[Dataset entries]
============

Lemma compare_key a b :
  SFcompare a b =
  match num_key a, num_key b with
  | Some ka, Some kb => Some (lex3 ka kb)
  | _, _ => None
  end.
Proof.
  destruct a as [sa|sa| |sa ma ea], b as [sb|sb| |sb mb eb]; simpl; try done;
    try destruct sa; try destruct sb; simpl; try done.
  f_equal. rewrite Z.compare_opp, (Z.compare_antisym ea eb).
  by destruct (ea ?= eb).
Qed.

Lemma lex3_spec a b :
  match lex3 a b with
  | Eq => a = b
  | Lt => key_le a b /\ a <> b
  | Gt => key_le b a /\ a <> b
  end.
Proof.
  destruct a as [[a1 a2] a3], b as [[b1 b2] b3]; unfold lex3, key_le.
  destruct (Z.compare_spec a1 b1); [subst| |];
    [destruct (Z.compare_spec a2 b2); [subst| |];
     [destruct (Z.compare_spec a3 b3); [subst| |]| |]| |];
    try done; split; try lia; intros [= ?]; lia.
Qed.

Lemma nle_key a b :
  nle a b = true <->
  exists ka kb, num_key a = Some ka /\ num_key b = Some kb /\ key_le ka kb.
Proof.
  unfold nle, SFleb. rewrite compare_key.
  destruct (num_key a) as [ka|], (num_key b) as [kb|];
    try (split; [done | intros (?&?&?&?&?); congruence]).
  pose proof (lex3_spec ka kb) as H. destruct (lex3 ka kb).
  - subst. split; [|done]. intros _. exists kb, kb.
    repeat split. destruct kb as [[? ?] ?]; unfold key_le; lia.
  - split; [|done]. intros _. exists ka, kb. tauto.
  - split; [done|]. intros (?&?&[=->]&[=->]&Hle). exfalso. apply H.
    destruct x as [[? ?] ?], x0 as [[? ?] ?]; unfold key_le in *.
    destruct H as [H _]. f_equal; [f_equal|]; lia.
Qed.

Lemma nlt_spec a b :
  nlt a b = true <-> is_nan a = false /\ is_nan b = false /\ nle b a = false.
Proof.
  unfold nlt, nle, SFltb, SFleb. rewrite !compare_key.
  assert (Hn : forall x, is_nan x = false <-> exists k, num_key x = Some k).
  { intros [ | | |[] ? ?]; simpl; split; try done; eauto; by intros [? ?]. }
  rewrite !Hn.
  destruct (num_key a) as [ka|], (num_key b) as [kb|];
    try (split; [done | intros ([? ?]&[? ?]&_); congruence]).
  pose proof (lex3_spec ka kb) as H1. pose proof (lex3_spec kb ka) as H2.
  destruct (lex3 ka kb), (lex3 kb ka); split; intros; try done; eauto;
    try (destruct ka as [[? ?] ?], kb as [[? ?] ?]; unfold key_le in *; exfalso;
         destruct H1, H2; try congruence;
         match goal with H : _ <> _ |- _ => apply H end; f_equal; [f_equal|]; lia);
    try (destruct H as (?&?&?); congruence); try (subst; tauto).
Qed.

(** The comparisons form a total preorder away from NaN. *)
Lemma num_key_is_nan a : is_nan a = false <-> exists k, num_key a = Some k.
Proof. destruct a as [| | |[] ? ?]; simpl; split; try done; eauto; by intros [? ?]. Qed.

Lemma key_le_trans a b c : key_le a b -> key_le b c -> key_le a c.
Proof. destruct a as [[? ?] ?], b as [[? ?] ?], c as [[? ?] ?]; unfold key_le; lia. Qed.

Lemma key_le_total a b : key_le a b \/ key_le b a.
Proof. destruct a as [[? ?] ?], b as [[? ?] ?]; unfold key_le; lia. Qed.

Lemma nle_trans a b c : nle a b = true -> nle b c = true -> nle a c = true.
Proof.
  rewrite !nle_key. intros (ka&kb&Ha&Hb&H1) (kb'&kc&Hb'&Hc&H2).
  exists ka, kc. repeat split; try done. replace kb' with kb in H2 by congruence.
  by eapply key_le_trans.
Qed.

Lemma nle_total a b :
  is_nan a = false -> is_nan b = false -> nle a b = true \/ nle b a = true.
Proof.
  rewrite !num_key_is_nan. intros [ka Ha] [kb Hb]. rewrite !nle_key.
  destruct (key_le_total ka kb); [left; exists ka, kb | right; exists kb, ka]; tauto.
Qed.

Lemma nle_refl a : is_nan a = false -> nle a a = true.
Proof. intros H. by destruct (nle_total a a). Qed.

Lemma nle_not_nan a b : nle a b = true -> is_nan a = false /\ is_nan b = false.
Proof. rewrite nle_key, !num_key_is_nan. intros (?&?&?&?&_). eauto. Qed.

Lemma nlt_nle a b : nlt a b = true -> nle a b = true.
Proof.
  rewrite nlt_spec. intros (Ha&Hb&H). destruct (nle_total a b Ha Hb); congruence.
Qed.

Lemma nlt_false a b :
  is_nan a = false -> is_nan b = false -> nlt a b = false -> nle b a = true.
Proof.
  intros Ha Hb H. destruct (nle b a) eqn:E; [done|].
  assert (nlt a b = true) by (rewrite nlt_spec; tauto). congruence.
Qed.

Lemma is_finite_not_nan a : is_finite a = true -> is_nan a = false.
Proof. by destruct a. Qed.

(** [Math.min] and [Math.max] are bounds. *)
Lemma nmin_cases a b :
  is_nan a = false -> is_nan b = false ->
  nle (nmin a b) a = true /\ nle (nmin a b) b = true /\
  forall c, nle c a = true -> nle c b = true -> nle c (nmin a b) = true.
Proof.
  intros Ha Hb. assert (nmin a b = (if nlt b a then b else a) \/
    exists s t, a = S754_zero s /\ b = S754_zero t /\ nmin a b = S754_zero (orb s t)) as [->|(s & t & -> & -> & ->)].
  { destruct a, b; try done; try (by left). right. eauto. }
  - destruct (nlt b a) eqn:E; split_and!; auto using nle_refl, nlt_nle, nlt_false.
  - destruct s, t; done.
Qed.

Lemma nmax_cases a b :
  is_nan a = false -> is_nan b = false ->
  nle a (nmax a b) = true /\ nle b (nmax a b) = true /\
  forall c, nle a c = true -> nle b c = true -> nle (nmax a b) c = true.
Proof.
  intros Ha Hb. assert (nmax a b = (if nlt a b then b else a) \/
    exists s t, a = S754_zero s /\ b = S754_zero t /\ nmax a b = S754_zero (andb s t)) as [->|(s & t & -> & -> & ->)].
  { destruct a, b; try done; try (by left). right. eauto. }
  - destruct (nlt a b) eqn:E; split_and!; auto using nle_refl, nlt_nle, nlt_false.
  - destruct s, t; done.
Qed.


#[export] Hint Resolve nle_refl nlt_nle is_finite_not_nan : js.

(** ** Rounding does not pass a representable bound

    [scaled m e] is [m * 2^e] at a common scale, so that values with different
    exponents compare as integers. *)
Definition scaled (m e : Z) : Z := m * 2 ^ (e + 4000).

Lemma scaled_shift m e n : -4000 <= e -> 0 <= n -> scaled (m * 2 ^ n) e = scaled m (e + n).
Proof.
  intros He Hn. unfold scaled. replace (e + n + 4000) with (n + (e + 4000)) by lia.
  rewrite (Z.pow_add_r 2 n) by lia. ring.
Qed.

Lemma scaled_le m m' e : -4000 <= e -> m <= m' <-> scaled m e <= scaled m' e.
Proof.
  intros He. unfold scaled. assert (0 < 2 ^ (e + 4000)) by (apply Z.pow_pos_nonneg; lia).
  by apply Z.mul_le_mono_pos_r.
Qed.

Lemma floor_scaled_scaled m e : -4000 <= e -> floor_scaled m e = scaled m e / 2 ^ 4000.
Proof.
  intros He. unfold floor_scaled, scaled. destruct (Z.leb_spec 0 e).
  - rewrite Z.pow_add_r, Z.mul_assoc, Z.div_mul; [done|lia..].
  - assert (2 ^ 4000 = 2 ^ (- e) * 2 ^ (e + 4000)) as ->.
    { rewrite <- Z.pow_add_r by lia. f_equal. lia. }
    rewrite Z.div_mul_cancel_r; lia.
Qed.

Lemma digits2_bounds p :
  2 ^ (Z.pos (digits2_pos p) - 1) <= Z.pos p < 2 ^ Z.pos (digits2_pos p).
Proof.
  induction p as [p IH|p IH|]; cbn [digits2_pos]; [| |done];
    rewrite Pos2Z.inj_succ, Z.pow_succ_r by lia;
    replace (Z.succ _ - 1) with (Z.succ (Z.pos (digits2_pos p) - 1)) by lia;
    rewrite (Z.pow_succ_r 2 (_ - 1)) by lia; lia.
Qed.

Lemma scaled_digits p q e e' :
  -4000 <= e -> -4000 <= e' -> scaled (Z.pos p) e <= scaled (Z.pos q) e' ->
  Z.pos (digits2_pos p) + e <= Z.pos (digits2_pos q) + e'.
Proof.
  intros He He' H. pose proof (digits2_bounds p) as [Hp _]. pose proof (digits2_bounds q) as [_ Hq].
  assert (2 ^ (Z.pos (digits2_pos p) - 1 + (e + 4000)) <
          2 ^ (Z.pos (digits2_pos q) + (e' + 4000))) as Hlt.
  { rewrite (Z.pow_add_r 2 (Z.pos (digits2_pos p) - 1)), (Z.pow_add_r 2 (Z.pos (digits2_pos q))) by lia.
    unfold scaled in H.
    assert (0 < 2 ^ (e + 4000)) by (apply Z.pow_pos_nonneg; lia).
    assert (0 < 2 ^ (e' + 4000)) by (apply Z.pow_pos_nonneg; lia). nia. }
  apply Z.pow_lt_mono_r_iff in Hlt; lia.
Qed.

(** [shr] divides; the round and sticky bits are clear when it divides exactly. *)
Lemma iter_pos_iter {A} (f : A -> A) p x : SpecFloat.iter_pos f p x = Nat.iter (Pos.to_nat p) f x.
Proof.
  revert x. induction p as [p IH|p IH|]; intros x; cbn [SpecFloat.iter_pos]; [| |done];
    rewrite !IH, <- ?Nat.iter_add.
  - rewrite <- Nat.iter_succ_r, Pos2Nat.inj_xI. f_equal. lia.
  - rewrite Pos2Nat.inj_xO. f_equal. lia.
Qed.

Definition exact_bits (r : shr_record) : Prop := shr_r r = false /\ shr_s r = false.

Lemma shr_1_spec r :
  0 <= shr_m r ->
  shr_m (shr_1 r) = shr_m r / 2 /\
  (exact_bits r -> shr_m r mod 2 = 0 -> exact_bits (shr_1 r)).
Proof.
  destruct r as [[|[p|p|]|] b c]; unfold exact_bits; simpl; try lia; intros _.
  - split; [done|]. by intros [-> ->].
  - split; [Z.div_mod_to_equations; lia|]. intros _ H. exfalso. Z.div_mod_to_equations. lia.
  - split; [Z.div_mod_to_equations; lia|]. by intros [-> ->].
  - split; [done|]. intros _ H. done.
Qed.

Lemma shr_iter_spec n r :
  0 <= shr_m r ->
  let r' := Nat.iter n shr_1 r in
  shr_m r' = shr_m r / 2 ^ Z.of_nat n /\
  (exact_bits r -> shr_m r mod 2 ^ Z.of_nat n = 0 -> exact_bits r').
Proof.
  intros H0. induction n as [|n [IHm IHx]]; simpl Nat.iter.
  { rewrite Z.pow_0_r, Z.div_1_r. by split. }
  destruct (shr_1_spec (Nat.iter n shr_1 r)) as [Hm Hx].
  { rewrite IHm. apply Z.div_pos; [done|]. apply Z.pow_pos_nonneg; lia. }
  rewrite Nat2Z.inj_succ, Z.pow_succ_r by lia.
  assert (0 < 2 ^ Z.of_nat n) as Hp by (apply Z.pow_pos_nonneg; lia).
  split.
  - rewrite Hm, IHm, Z.div_div by lia. f_equal. lia.
  - intros He Hmod. rewrite IHm in Hx.
    rewrite (Z.mul_comm 2), Z.rem_mul_r in Hmod by lia.
    pose proof (Z.mod_pos_bound (shr_m r) _ Hp).
    pose proof (Z.mod_pos_bound (shr_m r / 2 ^ Z.of_nat n) 2).
    apply Hx; [apply IHx; [done|]|]; nia.
Qed.

(** [shr_fexp] on an exact mantissa [m >= 0]. *)
Lemma shr_fexp_exact m e :
  0 <= m ->
  let n := fexp 53 1024 (Zdigits2 m + e) - e in
  let k := Z.max 0 n in
  exists r, shr_fexp 53 1024 m e loc_Exact = (r, e + k) /\
    shr_m r = m / 2 ^ k /\ (m mod 2 ^ k = 0 -> exact_bits r).
Proof.
  intros Hm n k. unfold shr_fexp. fold n. unfold shr, k. destruct n as [|p|p] eqn:E.
  - eexists. rewrite Z.add_0_r. split; [done|]. simpl. by rewrite Z.div_1_r.
  - eexists. split; [done|]. rewrite iter_pos_iter.
    pose proof (shr_iter_spec (Pos.to_nat p) (shr_record_of_loc m loc_Exact) Hm) as [H1 H2].
    rewrite positive_nat_Z in H1, H2. split; [done|]. by apply H2.
  - eexists. replace (e + _) with e by lia. split; [done|]. simpl. by rewrite Z.div_1_r.
Qed.

Lemma round_nearest_even_le r q :
  shr_m r <= q -> (shr_m r = q -> exact_bits r) ->
  shr_m r <= round_nearest_even (shr_m r) (loc_of_shr_record r) <= q.
Proof.
  destruct r as [m b c]; unfold exact_bits; cbn [shr_m shr_r shr_s]. intros Hle Hx.
  destruct (decide (m = q)) as [->|Hne]; [destruct Hx as [-> ->]; simpl; lia|].
  destruct b, c; simpl; try destruct (Z.even m); lia.
Qed.

(** Rounding a value at most [K * 2^e], for a representable [K * 2^e]. *)
Definition at_most (r : num) (K e : Z) : Prop :=
  match r with
  | S754_zero _ => True
  | S754_finite false m e' => -4000 <= e' /\ scaled (Z.pos m) e' <= scaled K e
  | _ => False
  end.

Lemma shr_fexp_le m e K eK :
  0 <= m -> -3000 <= e <= 971 -> bounded 53 1024 K eK = true ->
  scaled m e <= scaled (Z.pos K) eK ->
  exists r e', shr_fexp 53 1024 m e loc_Exact = (r, e') /\ e <= e' <= 971 /\
    0 <= shr_m r /\ scaled (shr_m r) e' <= scaled (Z.pos K) eK /\
    0 <= round_nearest_even (shr_m r) (loc_of_shr_record r) /\
    scaled (round_nearest_even (shr_m r) (loc_of_shr_record r)) e' <= scaled (Z.pos K) eK.
Proof.
  intros Hm He [Hc Hb%Z.leb_le]%andb_prop Hle. apply Z.eqb_eq in Hc.
  destruct (shr_fexp_exact m e Hm) as (r&Hr&Hq&Hx). rewrite Hr.
  set (n := fexp 53 1024 (Zdigits2 m + e) - e) in *. set (k := Z.max 0 n) in *.
  exists r, (e + k). assert (-4000 <= eK) as HeK by (unfold fexp, emin in Hc; lia).
  assert (0 <= shr_m r) as H0 by (rewrite Hq; apply Z.div_pos; [done|]; apply Z.pow_pos_nonneg; lia).
  destruct (decide (m = 0)) as [->|Hm0].
  { rewrite Z.div_0_l in Hq by (apply Z.pow_nonzero; lia).
    destruct (round_nearest_even_le r 0) as [? ?]; [lia|intros _; apply Hx, Z.mod_0_l; apply Z.pow_nonzero; lia|].
    replace (round_nearest_even _ _) with 0 by lia. rewrite Hq.
    assert (scaled 0 (e + k) = 0) as -> by done.
    assert (0 <= scaled (Z.pos K) eK) by (unfold scaled; lia).
    unfold k, n, fexp, emin. simpl Zdigits2. repeat split; lia. }
  assert (k = 0 \/ e + k <= eK) as [Hk|Hk].
  { destruct (decide (n <= 0)); [left; lia|]. right. destruct m as [|p|p]; [done| |lia].
    apply scaled_digits in Hle; [|lia..]. unfold k, n, fexp, emin in *. simpl Zdigits2 in *. lia. }
  - rewrite Hk, Z.pow_0_r, Z.div_1_r, Z.mod_1_r in *. rewrite Z.add_0_r, Hq.
    destruct (round_nearest_even_le r m) as [? ?]; [lia|auto|].
    rewrite Hq in *. replace (round_nearest_even _ _) with m by lia. repeat split; lia.
  - set (q := Z.pos K * 2 ^ (eK - (e + k))).
    assert (scaled q (e + k) = scaled (Z.pos K) eK) as Hqs.
    { unfold q. rewrite scaled_shift by lia. f_equal. lia. }
    assert (m <= q * 2 ^ k) as Hmq.
    { apply (scaled_le _ _ e); [lia|]. rewrite scaled_shift by lia. by rewrite Hqs. }
    assert (0 < 2 ^ k) as Hp by (apply Z.pow_pos_nonneg; lia).
    destruct (round_nearest_even_le r q) as [? ?].
    + rewrite Hq. apply Z.div_le_upper_bound; lia.
    + intros Heq. apply Hx. rewrite Hq in Heq. pose proof (Z.div_mod m (2 ^ k)).
      pose proof (Z.mod_pos_bound m _ Hp). nia.
    + repeat split; try lia; rewrite <- Hqs; apply scaled_le; lia.
Qed.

============

▶ **About this task**
Reproduce the lines of the entries above from the one with "Lemma is_finite_not_nan a" to the one with "#[export] Hint Resolve", both included, exactly and without any other line.

▶ **Written response**
Lemma is_finite_not_nan a : is_finite a = true -> is_nan a = false.
Proof. by destruct a. Qed.

(** [Math.min] and [Math.max] are bounds. *)
Lemma nmin_cases a b :
  is_nan a = false -> is_nan b = false ->
  nle (nmin a b) a = true /\ nle (nmin a b) b = true /\
  forall c, nle c a = true -> nle c b = true -> nle c (nmin a b) = true.
Proof.
  intros Ha Hb. assert (nmin a b = (if nlt b a then b else a) \/
    exists s t, a = S754_zero s /\ b = S754_zero t /\ nmin a b = S754_zero (orb s t)) as [->|(s & t & -> & -> & ->)].
  { destruct a, b; try done; try (by left). right. eauto. }
  - destruct (nlt b a) eqn:E; split_and!; auto using nle_refl, nlt_nle, nlt_false.
  - destruct s, t; done.
Qed.

Lemma nmax_cases a b :
  is_nan a = false -> is_nan b = false ->
  nle a (nmax a b) = true /\ nle b (nmax a b) = true /\
  forall c, nle a c = true -> nle b c = true -> nle (nmax a b) c = true.
Proof.
  intros Ha Hb. assert (nmax a b = (if nlt a b then b else a) \/
    exists s t, a = S754_zero s /\ b = S754_zero t /\ nmax a b = S754_zero (andb s t)) as [->|(s & t & -> & -> & ->)].
  { destruct a, b; try done; try (by left). right. eauto. }
  - destruct (nlt a b) eqn:E; split_and!; auto using nle_refl, nlt_nle, nlt_false.
  - destruct s, t; done.
Qed.


#[export] Hint Resolve nle_refl nlt_nle is_finite_not_nan : js.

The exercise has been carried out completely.